Some great examples of this type of business in our portfolio include Virtu Financial (VIRT), Patria Investments (PAX), Leggett & Platt (LEG), and Compass Diversified Holdings (CODI). All four have a significant and impressive track record of acquiring businesses and generating strong returns on them. It is not without coincidence in our view that all four also return significant capital to shareholders on a regular basis. This commitment to shareholders helps them to remain very disciplined in their investment process.

Trait #4: Independent Thinking

Another rare trait, but one that is essential for long-term compounders, are companies that are willing to break from the herd and operate on logic and common business sense rather than simply copy whatever is popular at the time. Long-term outperformance requires at least a certain degree of contrarianism, which is by definition difficult to find. When you find a business that has proven to be an intelligent contrarian, it is very likely also going to be an outperformer.

EPD is a clear example of this. As Morningstar has said:

While many other midstream operators are playing checkers, Enterprise Products Partners is a chess master.

EPD has refused to climb aboard the buyback bandwagon that so many in its industry – like Magellan Midstream (MMP) and ONEOK (OKE) – are plunging headlong into. Instead, management is prioritizing distributions as a more tax-efficient means of returning capital to unitholders. As it said on its Q2 earnings call:

…as far as distributions versus buybacks, we’re an MLP. The most tax-efficient way to return capital and cash to your partners is through distributions. And that’s what we’ve done… So distributions are really our first go-to.

EPD has also continued to invest aggressively in high returning incremental growth projects at a time when so many of its peers are slashing growth capital investing. While this might be intelligent for some businesses that lack attractive opportunities to invest in growth opportunities, it is not the case with EPD. This leads us to our fifth trait…

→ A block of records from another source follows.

Lemma slice_reader_witness :
  let R := memoryRetriever 8 [] in
  exists w m1 w' m2 l r r' m3,
    new_ByteSliceWriter 44 emptyStore = Ok (w, m1) /\ runWs sampleWrites w m1 = Ok (w', m2) /\ Writer._sliceList w' = Some l /\
    Open l new_ByteSliceReader m2 = Ok (r, m2) /\
    runRs sampleReads r m2 =
      Ok (([[-2]; [254]; [4]; [7]; [300]; repeat 9 20; repeat 9 5; [151587081]; [54]], r'), m3) /\ Tell r' = 54 /\
    forall o, (54 < 55)%nat -> Z.of_nat o < 2 ^ 62 ->
      ((55 < 58)%nat -> PeekInt32 r' m3 = Error FileIO) /\
      ((o < 54)%nat -> Seek (Z.of_nat o) r' m3 = Error FileIO) /\
      ((55 <= o)%nat -> exists r2, Seek (Z.of_nat o) r' m3 = Ok ((u64 BYTE_SLICE_EOF, r2), m3)).
Proof.
  intros R. apply (slice_reader_correct R emptyStore 44 sampleWrites sampleReads _ 54).
  - apply emptyStore_ok.
  - vm_compute. by split.
  - repeat constructor; cbn; lia.
  - vm_compute. done.
  - repeat constructor; cbn; lia.
  - vm_compute. done.
Defined.

(** C26. A reader of a [BlockByteSliceList] reads a range of a file as if it were one array: a list with one block
    at [fileOffset] is opened, blocks are fetched and slices split while it is read, and any sequence of
    operations that stays within the range yields what it yields on the bytes of the file there. The
    retriever may use blocks of any size; it has to return the bytes of the file. *)
Theorem block_reader_correct (R : BlockDataRetriever) (file : list Z) (m : Store) (fileOffset n : Z) (rops : list ROp)
    (vs : list (list Z)) (pos : nat) :
  RetrieverLaws R file -> storeOk m -> 0 <= fileOffset -> 0 < n -> fileOffset + n <= Z.of_nat (length file) ->
  Forall wfR rops -> specRs (take (Z.to_nat n) (drop (Z.to_nat fileOffset) file)) rops 0 = Some (vs, pos) ->
  exists l m1 m2 r m3 r' m4,
    new_BlockByteSliceList m = Ok (l, m1) /\ AddBlock l fileOffset n m1 = Ok (tt, m2) /\
    Open l new_ByteSliceReader m2 = Ok (r, m3) /\ runRs rops r m3 = Ok ((vs, r'), m4) /\ Tell r' = Z.of_nat pos /\
    forall o, (pos < Z.to_nat n)%nat -> Z.of_nat o < 2 ^ 62 ->
      ((Z.to_nat n < pos + 4)%nat -> PeekInt32 r' m4 = Error FileIO) /\
      ((o < pos)%nat -> Seek (Z.of_nat o) r' m4 = Error FileIO) /\
      ((Z.to_nat n <= o)%nat -> exists r2, Seek (Z.of_nat o) r' m4 = Ok ((u64 BYTE_SLICE_EOF, r2), m4)).
Proof.
  intros Hlaws Hst Ho Hn Hend Hr Hspec.
  destruct (Open_block R file Hlaws m new_ByteSliceReader fileOffset n Hst Ho Hn Hend) as (l & m1 & m2 & r & m3 & Hnew & Hadd & Hopen & Hreads & _).
  pose proof (block_next_ok R file Hlaws l) as Hnext. pose proof (block_prepare_ok R file Hlaws l) as Hprep.
  destruct (runRs_ok file true l Hnext Hprep rops m3 r _ 0 vs pos Hreads Hr Hspec) as (r' & m4 & Hrs & _ & Hr').
  exists l, m1, m2, r, m3, r', m4. split_and!; try done; [by apply (rd_offset _ _ _ _ _ _ _ Hr')|].
  assert (length (take (Z.to_nat n) (drop (Z.to_nat fileOffset) file)) = Z.to_nat n) as Hlen by (rewrite length_take, length_drop; lia).
  intros o Hlt Hob. pose proof (read_errors file true l Hnext Hprep m4 r' _ pos o Hr') as He. rewrite Hlen in He. by apply He.
Qed.
(* ===== verification/PostingBuffer.v ===== *)
(** * Buffers of posting lists

    A list of a posting is built in rows: [ShortBuffer] collects up to 128 columns in memory
    (src/aios/storage/indexlib/index/common/ShortBuffer.h, .cpp), and [BufferedByteSlice]
    (src/aios/storage/indexlib/index/inverted_index/format/BufferedByteSlice.h, .cpp) encodes them to slices when they
    are full. [MultiValue] says which rows there are, [FlushInfo] packs how much has been flushed into one word,
    and [BufferedByteSliceReader] reads both parts. *)

From stdpp Require Import base list numbers option tactics gmap.
From Stdlib Require Import ZArith Lia ZifyNat.
From S2P Require Import Prelude Bits ByteSliceList ByteSliceWriter BlockByteSliceList ByteSliceReader IntEncoders.

#[local] Open Scope Z_scope.
#[local] Open Scope store_scope.

(** ** [FlushInfo] *)

Module FlushInfo.

Definition OFFSET_IS_VALID_SB : Z := 0.
Definition OFFSET_FLUSH_LENGTH : Z := 1.
Definition OFFSET_COMPRESS_MODE : Z := 32.
Definition OFFSET_FLUSH_COUNT : Z := 34.
Definition MASK_IS_VALID_SB : Z := 0x1.
Definition MASK_FLUSH_LENGTH : Z := 0xFFFFFFFE.
Definition MASK_COMPRESS_MODE : Z := 0x300000000.
Definition MASK_FLUSH_COUNT : Z := 0xFFFFFFFC00000000.

(** [SET_BIT_VALUE] and [GET_BIT_VALUE]: the value is not masked. *)
Definition setBits (mask off value info : Z) : Z := Z.lor (Z.land info (u64 (Z.lnot mask))) (u64 (Z.shiftl value off)).
Definition getBits (mask off info : Z) : Z := Z.shiftr (Z.land info mask) off.
(* ===== verification/PostingBufferCorrect.v ===== *)
(** * The buffers of posting lists keep their records

    A [BufferedByteSlice] holds the records it has flushed, as bytes, and the columns that were pushed since. A
    [BufferedByteSliceReader] on it, or on a snapshot of it, reads them row by row. *)

From stdpp Require Import base list numbers option tactics gmap.
From Stdlib Require Import ZArith Lia ZifyNat ZifyBool.
From S2P Require Import Prelude Bits WordCode WordStream ByteSliceList SliceChain ByteSliceWriter BlockByteSliceList ByteSliceReader ByteSliceWriterCorrect ByteSliceReaderCorrect ByteSliceHistories IntEncoders IntEncodersCorrect PostingBuffer ShortBufferCorrect.

#[local] Open Scope Z_scope.
#[local] Open Scope store_scope.

Module BufferedCorrect.
Import Rows Encoders Buffered EncodersCorrect WriterCorrect WriterRanges ReaderCorrect FlushInfoCorrect ShortBufCorrect.

(** A step that does not use the store *)
Lemma sbind_lift {A B} (x : A) (f : A -> SM B) m : sbind (lift (Ok x)) f m = f x m.
Proof. done. Qed.

(** The list [l] grows at its end, and nothing else that was there changes. *)
Definition advances (m m' : Store) (l : addr) (C C' : list (addr * ByteSlice)) : Prop :=
  evolves m m' l C.*1 C'.*1 /\ headAddr C' = headAddr C.

Lemma advances_refl m l C : advances m m l C C.
Proof. split; [apply evolves_refl | done]. Qed.

Lemma advances_trans m1 m2 m3 l C1 C2 C3 : advances m1 m2 l C1 C2 -> advances m2 m3 l C2 C3 -> advances m1 m3 l C1 C3.
Proof. intros [H1 H2] [H3 H4]. split; [by eapply evolves_trans | congruence]. Qed.

Lemma grows_head C C' : grows C C' -> headAddr C' = headAddr C.
Proof. by destruct 1. Qed.

Section Formats.
(** The rows, the mode their records are flushed with, and whether the bytes say how many values there are *)
Context (mv : MultiValue) (exact : bool) (mode : CompressMode).

(** Every row has an encoder that reads what it writes. *)
Definition lawful : Prop :=
  forall i a, _atomicValues mv !! i = Some a -> exists E, _encoders a mode = Some E /\ EncoderLaws (sizeT a) exact E E.

(** The bytes of the rows of a record *)
Inductive rowsAs : list AtomicValue -> list (list Z) -> list Z -> Prop :=
  | rowsAs_nil : rowsAs [] [] []
  | rowsAs_cons a atoms vs rows enc bs E :
      _encoders a mode = Some E -> record (sizeT a) vs -> (0 < length enc <= 1024)%nat -> decodesAs (sizeT a) exact E vs enc ->
      rowsAs atoms rows bs -> rowsAs (a :: atoms) (vs :: rows) (enc ++ bs).

(** The bytes of each record *)
Definition blocksAs (recs : list (list (list Z))) (encs : list (list Z)) : Prop := Forall2 (rowsAs (_atomicValues mv)) recs encs.

Lemma rowsAs_length atoms rows bs : rowsAs atoms rows bs -> (length bs <= 1024 * length atoms)%nat.
Proof. induction 1; [done|]. rewrite length_app. cbn. lia. Qed.

(** ** Flushing *)

Lemma flushRows_ok sb rows (Hlaw : lawful) (Hco : complete sb mv rows) (Hsz : 0 < ShortBuf._size sb) :
  forall atoms k, drop k (_atomicValues mv) = atoms ->
  exists bs, rowsAs atoms (drop k rows) bs /\
    forall m w l C old n, writes m w l C old -> Z.of_nat (length old + 1024 * length atoms) < 2 ^ 62 -> 0 <= n -> n + Z.of_nat (1024 * length atoms) < 2 ^ 32 ->
      exists w' m', flushRows mode atoms sb n w m = Ok ((n + Z.of_nat (length bs), w'), m') /\ appended m l C old (map Some bs) w' m'.
Proof.
  pose proof Hco as [Hh Hc]. induction atoms as [|a atoms IH]; intros k Hk.
  - exists []. assert (drop k rows = []) as ->. { apply drop_ge. rewrite (sh_count _ _ _ Hh). apply (f_equal length) in Hk. rewrite length_drop in Hk. cbn in Hk. lia. }
    split; [constructor|]. intros m w l C old n Hw _ _ _. exists w, m. split; [cbn; by rewrite Z.add_0_r | by apply appended_refl].
  - assert (_atomicValues mv !! k = Some a) as Ha. { rewrite <- (Nat.add_0_r k), <- lookup_drop, Hk. done. }
    destruct (row_of_atom _ _ _ _ _ Hh Ha) as [vs Hv]. destruct (Hlaw k a Ha) as (E & HE & Hlaws).
    destruct (sh_wf _ _ _ Hh) as [Hl _ _]. destruct (layout_lookup _ _ _ _ _ Hl Ha) as (Hloc & _ & _ & _). cbn in Hloc.
    pose proof (Forall_lookup_1 _ _ _ _ Hc Hv) as Hlen. cbn in Hlen. destruct (sh_rows _ _ _ Hh k a vs Ha Hv) as [_ Hcap Hf _].
    pose proof (sh_capacity _ _ _ Hh). assert (record (sizeT a) vs) as Hrec by (split; [lia | done]).
    destruct (Hlaws vs Hrec) as (enc & [Hel Henc] & Hdec). destruct (IH (S k)) as (bs & Hrows & Hrun).
    { apply (f_equal (drop 1)) in Hk. rewrite drop_drop, Nat.add_1_r in Hk. exact Hk. }
    exists (enc ++ bs). rewrite (drop_S rows vs k Hv). split; [by econstructor|]. intros m w l C old n Hw Hb Hn Hn32. cbn [flushRows length] in *.
    unfold ShortBuf.GetRow. rewrite (sh_multi _ _ _ Hh), Hloc, Ha. cbn [deref res_bind]. rewrite sbind_lift.
    rewrite (rowValues_ok _ _ _ _ _ _ Hco Ha Hv), sbind_lift.
    destruct (Henc m w l C old Hw ltac:(lia)) as (w1 & m1 & Hrun1 & Ha1). erewrite sbind_ok; [|unfold Rows.Encode; rewrite HE; cbn [deref]; rewrite sbind_lift; exact Hrun1]. cbv beta iota.
    destruct (appended_cons _ _ _ _ _ _ _ Ha1) as (C1 & Hw1 & Hcons). rewrite u32_small by lia.
    destruct (Hrun m1 w1 l C1 _ (n + Z.of_nat (length enc)) Hw1) as (w2 & m2 & Hrun2 & Ha2); try (rewrite ?length_app, ?length_map; lia).
    exists w2, m2. rewrite Hrun2, length_app, map_app. split; [do 3 f_equal; lia | by apply Hcons].
Qed.

Lemma concat_snoc {A} (xs : list (list A)) x : concat (xs ++ [x]) = concat xs ++ x.
Proof. rewrite concat_app. cbn. by rewrite app_nil_r. Qed.

(** ** The invariant *)

(** The number of columns of a record *)
Definition columns (rows : list (list Z)) : nat := length (default [] (head rows)).
Definition countOf (recs : list (list (list Z))) : Z := Z.of_nat (sum_list (map columns recs)).

Lemma countOf_app recs recs' : countOf (recs ++ recs') = countOf recs + countOf recs'.
Proof. unfold countOf. induction recs as [|x recs IH]; cbn in *; lia. Qed.

(** The records [recs] have been flushed to the list [l], each to bytes of [encs]. *)
Record flushedAs (m : Store) (b : BufferedByteSlice) (l : addr) (C : list (addr * ByteSlice)) (recs : list (list (list Z))) (encs : list (list Z)) : Prop := {
  fl_writes : writes m (_postingListWriter b) l C (map Some (concat encs));
  fl_blocks : blocksAs recs encs;
  fl_info : exists mode', says (_flushInfo b) (negb (ShortBuf._size (_buffer b) =? 0)) (Z.of_nat (length (concat encs))) mode' (countOf recs) /\
    (recs <> [] -> mode' = mode)
}.

(** ... and the columns [cur] are in the buffer. *)
Definition buffers (m : Store) (b : BufferedByteSlice) (l : addr) (C : list (addr * ByteSlice)) (recs : list (list (list Z))) (cur : list (list Z)) (encs : list (list Z)) : Prop :=
  flushedAs m b l C recs encs /\ complete (_buffer b) mv cur.

Definition noRows : list (list Z) := map (fun _ => []) (_atomicValues mv).
(** The array and the pointer after [DecodeMayCopy(base, ...)] with [base] at the array *)
Definition afterDecode (own : list Z) (p : Reader.Pointer) : list Z * BufferBase :=
  match p with
  | Reader.InBuffer mem => (valuesOf 4 (length own) mem, OwnBuffer)
  | Reader.InSlice a off => (own, SliceBytes a off)
  end.

(** [Decode(buffer, decodeCount, num)] writes the first [decodeCount] values of an array. *)
Definition decodeInto {R : BlockDataRetriever} (b : Buffered.BufferedByteSlice) (buffer : list Z) (decodeCount : nat) (rd : Buffered.BufferedByteSliceReader)
    : SM (option (list Z * Z) * Buffered.BufferedByteSliceReader) :=
  if (length buffer <? decodeCount)%nat then lift Undefined
  else
    let* (o, rd) := Buffered.Decode b (take decodeCount buffer) rd in
    ret (match o with None => None | Some (vs, n) => Some (vs ++ drop decodeCount buffer, n) end, rd).

Module PairReader.
Import Encoders.

(** [Source] is where the buffers are loaded from. *)
Record PairValueSkipListReader (Source : Type) := mkPair {
  source : Source;
  _skippedItemCount : Z;
  _currentKey : Z;
  _currentValue : Z;
  _prevKey : Z;
  _prevValue : Z;
  _keyBuffer : list Z;
  _valueBuffer : list Z;
  _currentCursor : Z;
  _numInBuffer : Z;
  _keyBufferBase : BufferBase;
  _valueBufferBase : BufferBase;
  _isReferenceCompress : bool
}.
#[global] Arguments mkPair {Source}.
#[global] Arguments source {Source}.
#[global] Arguments _skippedItemCount {Source}.
#[global] Arguments _currentKey {Source}.
#[global] Arguments _currentValue {Source}.
#[global] Arguments _prevKey {Source}.
#[global] Arguments _prevValue {Source}.
#[global] Arguments _keyBuffer {Source}.
#[global] Arguments _valueBuffer {Source}.
#[global] Arguments _currentCursor {Source}.
#[global] Arguments _numInBuffer {Source}.
#[global] Arguments _keyBufferBase {Source}.
#[global] Arguments _valueBufferBase {Source}.
#[global] Arguments _isReferenceCompress {Source}.
(* ===== verification/SkipListCorrect.v ===== *)
(** * Skip lists find the record of a document

    The readers in memory go through the items of the writer, buffer by buffer, and stop at the first item with a
    key that is not below the query. *)

From stdpp Require Import base list numbers option tactics gmap.
From Stdlib Require Import ZArith Lia ZifyNat ZifyBool.
From S2P Require Import Prelude Bits WordCode WordStream ByteSliceList SliceChain VbyteCompressor ByteSliceWriter BlockByteSliceList ByteSliceReader ByteSliceWriterCorrect ByteSliceReaderCorrect IntEncoders IntEncodersCorrect PostingBuffer ShortBufferCorrect PostingBufferCorrect PostingColumns SkipList.

#[local] Open Scope Z_scope.
#[local] Open Scope store_scope.

(** ** Values of the dictionary *)

Module ShortListCorrect.
Import Encoders ShortList.

Lemma withMode v mode : 0 <= v < 2 ^ 60 -> 0 <= mode < 16 ->
  let d := Z.lor v (u64 (Z.shiftl mode 60)) in Z.land d OFFSET_MARK = v /\ GetCompressMode_value d = mode.
Proof.
  intros Hv Hm d. assert (d = v + mode * 2 ^ 60) as Hd by (unfold d; rewrite u64_small by (rewrite Z.shiftl_mul_pow2; lia); by apply VByte.lor_disjoint).
  change OFFSET_MARK with (Z.ones 60). unfold GetCompressMode_value. rewrite Z.land_ones, Z.shiftr_div_pow2, Hd by lia.
  rewrite Z.div_add, Z.div_small, Z.add_0_l, Z_mod_plus_full by lia. split; apply Z.mod_small; lia.
Qed.

(** What is put into a value is what is read from it: inlined documents ... *)
Lemma inline_roundtrip v isDocList dfFirst : 0 <= v < 2 ^ 60 ->
  let d := CreateDictInlineValue v isDocList dfFirst in
  GetDictInlineValue d = v /\ IsDictInlineCompressMode d = (true, isDocList, negb isDocList || dfFirst) /\ GetOffset d = None.
Proof.
  intros Hv d. unfold d, CreateDictInlineValue. set (mode := Z.lor _ (if isDocList then _ else _)).
  assert (0 <= mode < 16) as Hm by (unfold mode; destruct isDocList, dfFirst; vm_compute; split; congruence). destruct (withMode v mode Hv Hm) as [H1 H2]. split; [exact H1|].
  unfold GetOffset, IsDictInlineCompressMode. rewrite H2. unfold mode. by destruct isDocList, dfFirst.
Qed.

(** ... and the offset of a posting with its mode *)
Lemma offset_roundtrip v df ttf long : 0 <= v < 2 ^ 60 -> long <> DICT_INLINE_COMPRESS_MODE ->
  let d := CreateDictValue (GetCompressMode df ttf long) v in
  GetOffset d = Some v /\ GetDocCompressMode (GetCompressMode_value d) = FlushInfo.modeZ (GetDocListCompressMode df long) /\
  GetPosCompressMode (GetCompressMode_value d) = FlushInfo.modeZ (GetPosListCompressMode ttf).
Proof.
  intros Hv Hl d. unfold d, CreateDictValue. rewrite (u64_small v) by lia. set (mode := GetCompressMode _ _ _).
  assert (0 <= mode < 16) as Hm by (unfold mode, GetCompressMode, GetDocListCompressMode, GetPosListCompressMode; destruct (IsShortDocList df), (IsShortPosList ttf), long; vm_compute; split; congruence).
  destruct (withMode v mode Hv Hm) as [H1 H2]. unfold GetOffset, IsDictInlineCompressMode. rewrite H2. unfold mode, GetCompressMode, GetDocListCompressMode, GetPosListCompressMode in *.
  destruct (IsShortDocList df), (IsShortPosList ttf), long; try done; by rewrite H1.
Qed.

End ShortListCorrect.

(** ** Sums *)

(** The sum of the first [p] values *)
Definition sumTo (vs : list Z) (p : nat) : Z := foldr Z.add 0 (take p vs).

Lemma foldr_add_app vs ws : foldr Z.add 0 (vs ++ ws) = foldr Z.add 0 vs + foldr Z.add 0 ws.
Proof. induction vs as [|v vs IH]; cbn; lia. Qed.

Lemma sumTo_S vs p v : vs !! p = Some v -> sumTo vs (S p) = sumTo vs p + v.
Proof. intros Hp. unfold sumTo. rewrite (take_S_r _ _ _ Hp), foldr_add_app. cbn. lia. Qed.

Lemma sumTo_ge vs p : (length vs <= p)%nat -> sumTo vs p = sumTo vs (length vs).
Proof. intros Hp. unfold sumTo. by rewrite !take_ge. Qed.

Trait #5: High Returns On Incremental Capital

Last, but not least, a truly wonderful business is one which has very attractive opportunities for allocating retained earnings. As Warren Buffett said in his 1992 Berkshire Shareholder Letter:

Leaving the question of price aside, the best business to own is one that, over an extended period, can employ large amounts of incremental capital at very high rates of return. The worst business to own is one that must, or will, do the opposite-that is, consistently employ ever-greater amounts of capital at very low rates of return.

While we love our dividends at High Yield Investor, we also like businesses that invest capital at high incremental returns on capital. In fact, we see these two traits as complementary rather than contradictory, and so does Buffett. In fact, his largest stock holdings – such as Apple (AAPL), Coca-Cola (KO), Bank of America (BAC), Verizon (VZ), American Express (AXP), and Kraft Heinz (KHC) – pay dividends.

Our ideal business – as is Buffett’s – is one which pays out a strong dividend and then invests the remainder of its earnings into high incremental returning opportunities. This results in shareholder wealth compounding at high rates over time while also typically leading to steadily growing dividends per share and therefore an increasingly attractive income stream for us as shareholders.

EPD is a great example of this. The company recently purchased Navitas Midstream which is expected to generate a 14% DCF yield on invested capital. Given EPD’s proven track record of highly disciplined M&A and high returns on invested capital, we are inclined to believe management’s projections here. Furthermore, with EPD’s DCF yield at 11.8% at current unit prices, investing capital in Navitas Midstream and similar growth projects is a much better use of incremental capital beyond the distribution.

Investor Takeaway

Warren Buffett has become one of world’s greatest investors by patiently selecting investments with great discipline and then buying them on a value basis. By following these five traits of outperformers provided by the Oracle of Omaha, we believe that we can continue outperforming the market and generate an attractive combination of attractive yields alongside outsized total returns.